- Task item:
Check every line of the entries that follow, and copy the ones containing "digits".

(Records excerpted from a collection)
================================

(* ===== verification/LensValue.v ===== *)
(** * Values of a row and their redaction

    Models src/src/value.rs: [LensValue], its lowering and its redaction in
    place, JSON leaves included, and the decimal check.  The Gaze pipeline is
    the argument [redact]: what [Pipeline::redact] returns for a text.  A
    mutation in place is the value it leaves.  The theorem: redaction replaces
    exactly the texts, each by the pipeline's answer. *)

From S2P Require Import Prelude Utf8 Str Errors.

(** [serde_json::Value]; a number is its text, an object its entries in key order *)
Inductive json :=
| JNull
| JBool (b : bool)
| JNumber (n : string)
| JString (s : string)
| JArray (l : list json)
| JObject (l : list (string * json)).

Inductive LensValue :=
| LNull
| LBool (b : bool)
| LI64 (n : Z)
| LU64 (n : N)
| LF64 (bits : N)
| LDecimal (value : string) (precision scale : N)
| LString (s : string)
| LBytes (base64 : string) (len : N)
| LDateTime (s : string)
| LUuid (s : string)
| LJson (v : json).

(** ** Decimals: text as its [char]s *)
Definition chars (s : string) : list N := default [] (from_utf8 (str_bytes s)).
(** [char::is_whitespace] *)
Definition is_whitespace (c : N) : bool :=
  in_range 9 13 c || (c =? 32) || (c =? 133) || (c =? 160) || (c =? 5760) || in_range 8192 8202 c ||
  (c =? 8232) || (c =? 8233) || (c =? 8239) || (c =? 8287) || (c =? 12288).
Fixpoint trim_start (p : N → bool) (l : list N) : list N :=
  match l with c :: l' => if p c then trim_start p l' else l | [] => [] end.
Definition trim (l : list N) : list N :=
  reverse (trim_start is_whitespace (reverse (trim_start is_whitespace l))).

Definition decode_error (detail : string) : LowerError := Decode "decimal" detail.
Definition strip_sign (l : list N) : list N :=
  match l with c :: l' => if (c =? 43) || (c =? 45) then l' else l | [] => [] end.

(** [invalid character '{ch}'] *)
Definition invalid_character (c : N) : string :=
  concat_str ["invalid character '"; str_of (encode_char c); "'"]%string.

Fixpoint mantissa_loop (seen_digit seen_dot : bool) (l : list N) : result LowerError unit :=
  match l with
  | [] => if seen_digit then Ok tt else Err (decode_error "missing digits")
  | c :: l =>
    if is_ascii_digit c then mantissa_loop true seen_dot l
    else if (c =? 46) && negb seen_dot then mantissa_loop seen_digit true l
    else Err (decode_error (invalid_character c))
  end.
Definition validate_decimal_mantissa (l : list N) : result LowerError unit :=
  mantissa_loop false false (strip_sign l).
Definition validate_decimal_exponent (l : list N) : result LowerError unit :=
  let digits := strip_sign l in
  if negb (len digits =? 0) && forallb is_ascii_digit digits then Ok tt
  else Err (decode_error "invalid exponent").

(** [split_once(['e', 'E'])] *)
Fixpoint split_exp (l : list N) : list N * option (list N) :=
  match l with
  | [] => ([], None)
  | c :: l => if (c =? 101) || (c =? 69) then ([], Some l)
    else let '(m, e) := split_exp l in (c :: m, e)
  end.
Definition validate_decimal (s : string) : result LowerError unit :=
  let value := trim (chars s) in
  match value with
  | [] => Err (decode_error "empty decimal string")
  | _ =>
    let '(mantissa, exponent) := split_exp value in
    _ ← validate_decimal_mantissa mantissa;
    match exponent with Some e => validate_decimal_exponent e | None => Ok tt end
  end.

(** ** Gaze *)
(** [gaze::Value] and [CleanDocument], both open to new variants *)
Inductive GazeValue :=
| GNull | GBool (b : bool) | GI64 (n : Z) | GString (s : string) | GArray | GObject | GOther.
Inductive CleanDocument := CleanText (s : string) | CleanStructured | CleanOther.

Definition lower_for_redaction (v : LensValue) : result LowerError (option GazeValue) :=
  match v with
  | LNull | LBool _ | LU64 _ | LF64 _ | LDateTime _ | LUuid _ => Ok None
  | LI64 n => Ok (Some (GI64 n))
  | LDecimal value _ _ => _ ← validate_decimal value; Ok None
  | LString s => Ok (Some (GString s))
  | LJson (JString s) => Ok (Some (GString s))
  | LJson _ => Ok None
  | LBytes _ _ => Ok None
  end.

Definition gaze_value_to_json (v : GazeValue) : result LensError json :=
  match v with
  | GNull => Ok JNull
  | GBool b => Ok (JBool b)
  | GI64 n => Ok (JNumber (str_of (print_i64 n)))
  | GString s => Ok (JString s)
  | GArray | GObject =>
    Err (RedactionFailed "gaze::Value composite shape (Array/Object) not supported in manifest")
  | GOther => Err (RedactionFailed "gaze::Value unsupported shape not supported in manifest")
  end.

Section Redact.
(** [Pipeline::redact] on a text, its error displayed *)
Context (redact : string → result string CleanDocument).

Definition redact_text (text : string) : result LensError string :=
  clean ← map_err (redact text) RedactionFailed;
  match clean with
  | CleanText text => Ok text
  | CleanStructured => Err (RedactionFailed "text value produced structured output")
  | CleanOther => Err (RedactionFailed "text value produced unsupported output")
  end.

Fixpoint redact_json_value (v : json) : result LensError json :=
  match v with
  | JString text => t ← redact_text text; Ok (JString t)
  | JArray values =>
    values ← (fix go l := match l with
      | [] => Ok []
      | v :: l => v ← redact_json_value v; l ← go l; Ok (v :: l)
      end) values;
    Ok (JArray values)
  | JObject values =>
    values ← (fix go l := match l with
      | [] => Ok []
      | (k, v) :: l => v ← redact_json_value v; l ← go l; Ok ((k, v) :: l)
      end) values;
    Ok (JObject values)
  | JNull | JBool _ | JNumber _ => Ok v
  end.

Definition redact_with (v : LensValue) : result LensError LensValue :=
  match v with
  | LString text => t ← redact_text text; Ok (LString t)
  | LJson j => j ← redact_json_value j; Ok (LJson j)
  | _ => _ ← map_err (lower_for_redaction v) ConvertError; Ok v
  end.

(** ** The texts of a value, in order, and the value without them *)
Fixpoint json_texts (v : json) : list string :=
  match v with
  | JString s => [s]
  | JArray l => l ≫= json_texts
  | JObject l => l ≫= fun e => json_texts e.2
  | JNull | JBool _ | JNumber _ => []
  end.
Fixpoint json_shape (v : json) : json :=
  match v with
  | JString _ => JString ""
  | JArray l => JArray (json_shape <$> l)
  | JObject l => JObject ((fun e => (e.1, json_shape e.2)) <$> l)
  | JNull | JBool _ | JNumber _ => v
  end.
Definition texts (v : LensValue) : list string :=
  match v with LString s => [s] | LJson j => json_texts j | _ => [] end.
Definition shape (v : LensValue) : LensValue :=
  match v with LString _ => LString "" | LJson j => LJson (json_shape j) | v => v end.

(** the pipeline turned the first text into the second *)
Definition Redacted (s t : string) : Prop := redact s = Ok (CleanText t).

Lemma redact_text_ok s t : redact_text s = Ok t ↔ Redacted s t.
Proof using Type.
  unfold redact_text, Redacted. split.
  - intros E. open_bind E as c Hc%map_err_ok. by destruct c; simplify_eq.
  - intros ->. done.
Qed.

(** induction over a JSON tree *)
Lemma json_ind' (P : json → Prop) :
  (∀ v, (match v with JArray _ | JObject _ => False | _ => True end) → P v) →
  (∀ l, Forall P l → P (JArray l)) → (∀ l, Forall (fun e => P e.2) l → P (JObject l)) → ∀ v, P v.
Proof using Type.
  intros Hleaf Harr Hobj. fix IH 1. intros [|b|n|s|l|l]; try by apply Hleaf.
  - apply Harr. induction l as [|v l IHl]; constructor; [apply IH|exact IHl].
  - apply Hobj. induction l as [|[k v] l IHl]; constructor; [apply IH|exact IHl].
Qed.

Lemma redact_json_spec v w :
  redact_json_value v = Ok w → Forall2 Redacted (json_texts v) (json_texts w) ∧ json_shape w = json_shape v.
Proof using Type.
  revert w. induction v as [v Hleaf|l IH|l IH] using json_ind'; intros w E; cbn [redact_json_value] in E.
  - destruct v as [|b|n|s|l|l]; [| | | |done|done]; cbn [redact_json_value] in E.
    4: { open_bind E as t Ht%redact_text_ok. injection E as <-. split; [by repeat constructor|done]. }
    all: injection E as <-; split; [constructor|done].
  - open_bind E as ws Hws. injection E as <-. cbn [json_texts json_shape].
    enough (Forall2 Redacted (l ≫= json_texts) (ws ≫= json_texts) ∧ json_shape <$> ws = json_shape <$> l)
      as [? ->] by done.
    revert ws Hws. induction IH as [|v l Hv _ IHl]; intros ws Hws; [injection Hws as <-; split; [constructor|done]|].
    open_bind Hws as u Hu. open_bind Hws as us Hus. injection Hws as <-. apply Hv in Hu as [Ht Hs].
    apply IHl in Hus as [Hts Hss]. cbn. rewrite Hs. split; [by apply Forall2_app|]. f_equal. exact Hss.
  - open_bind E as ws Hws. injection E as <-. cbn [json_texts json_shape].
    enough (Forall2 Redacted (l ≫= fun e => json_texts e.2) (ws ≫= fun e => json_texts e.2) ∧
      (fun e => (e.1, json_shape e.2)) <$> ws = (fun e => (e.1, json_shape e.2)) <$> l) as [? ->] by done.
    revert ws Hws. induction IH as [|[k v] l Hv _ IHl]; intros ws Hws; [injection Hws as <-; split; [constructor|done]|].
    open_bind Hws as u Hu. open_bind Hws as us Hus. injection Hws as <-. cbn [snd] in Hv. apply Hv in Hu as [Ht Hs].
    apply IHl in Hus as [Hts Hss]. cbn. rewrite Hs. split; [by apply Forall2_app|]. f_equal. exact Hss.
Qed.

(** C28. Redaction is complete and touches nothing else: when a value is
    redacted, its texts, in a JSON value at any depth, are exactly the
    pipeline's answers for the texts it had, in their places; everything that
    is not a text (numbers, keys, structure, typed scalars) is unchanged; and
    if the pipeline fails on one text, or answers with anything but text, the
    whole value is refused. *)
Theorem redaction_complete v :
  (∀ w, redact_with v = Ok w → Forall2 Redacted (texts v) (texts w) ∧ shape w = shape v) ∧
  ((∃ s, s ∈ texts v ∧ ∀ t, ¬ Redacted s t) → ∃ e, redact_with v = Err e).
Proof using Type.
  assert (H1 : ∀ w, redact_with v = Ok w → Forall2 Redacted (texts v) (texts w) ∧ shape w = shape v).
  { intros w E. destruct v as [| | | | | |s| | | |j]; cbn [redact_with] in E;
      try solve [open_bind E as g _; injection E as <-; split; [by constructor|done]].
    - open_bind E as t Ht%redact_text_ok. injection E as <-. split; [by repeat constructor|done].
    - open_bind E as j' [? Hs]%redact_json_spec. injection E as <-. split; [done|]. cbn. by rewrite Hs. }
  split; [done|]. intros (s & Hs & Hno). destruct (redact_with v) as [w|e]; [|by exists e].
  destruct (H1 w eq_refl) as [Hf _]. apply list_elem_of_lookup in Hs as (i & Hi).
  destruct (Forall2_lookup_l _ _ _ _ _ Hf Hi) as (t & _ & Ht). by apply Hno in Ht.
Qed.
End Redact.

Definition sample_redact (s : string) : result string CleanDocument :=
  if String.eqb s "alice@example.com" then Ok (CleanText "<Email_1>") else Ok (CleanText s).
Definition sample_value : LensValue :=
  LJson (JObject [("n"%string, JNumber "1"); ("to"%string, JArray [JString "alice@example.com"; JNull])]).
Lemma redaction_complete_witness :
  ∃ w, redact_with sample_redact sample_value = Ok w ∧
    Forall2 (Redacted sample_redact) (texts sample_value) (texts w) ∧ shape w = shape sample_value.
Proof.
  eexists. split; [vm_compute; reflexivity|].
  apply (redaction_complete sample_redact sample_value). vm_compute. reflexivity.
Defined.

================================

- Task answer:
  | [] => if seen_digit then Ok tt else Err (decode_error "missing digits")
  let digits := strip_sign l in
  if negb (len digits =? 0) && forallb is_ascii_digit digits then Ok tt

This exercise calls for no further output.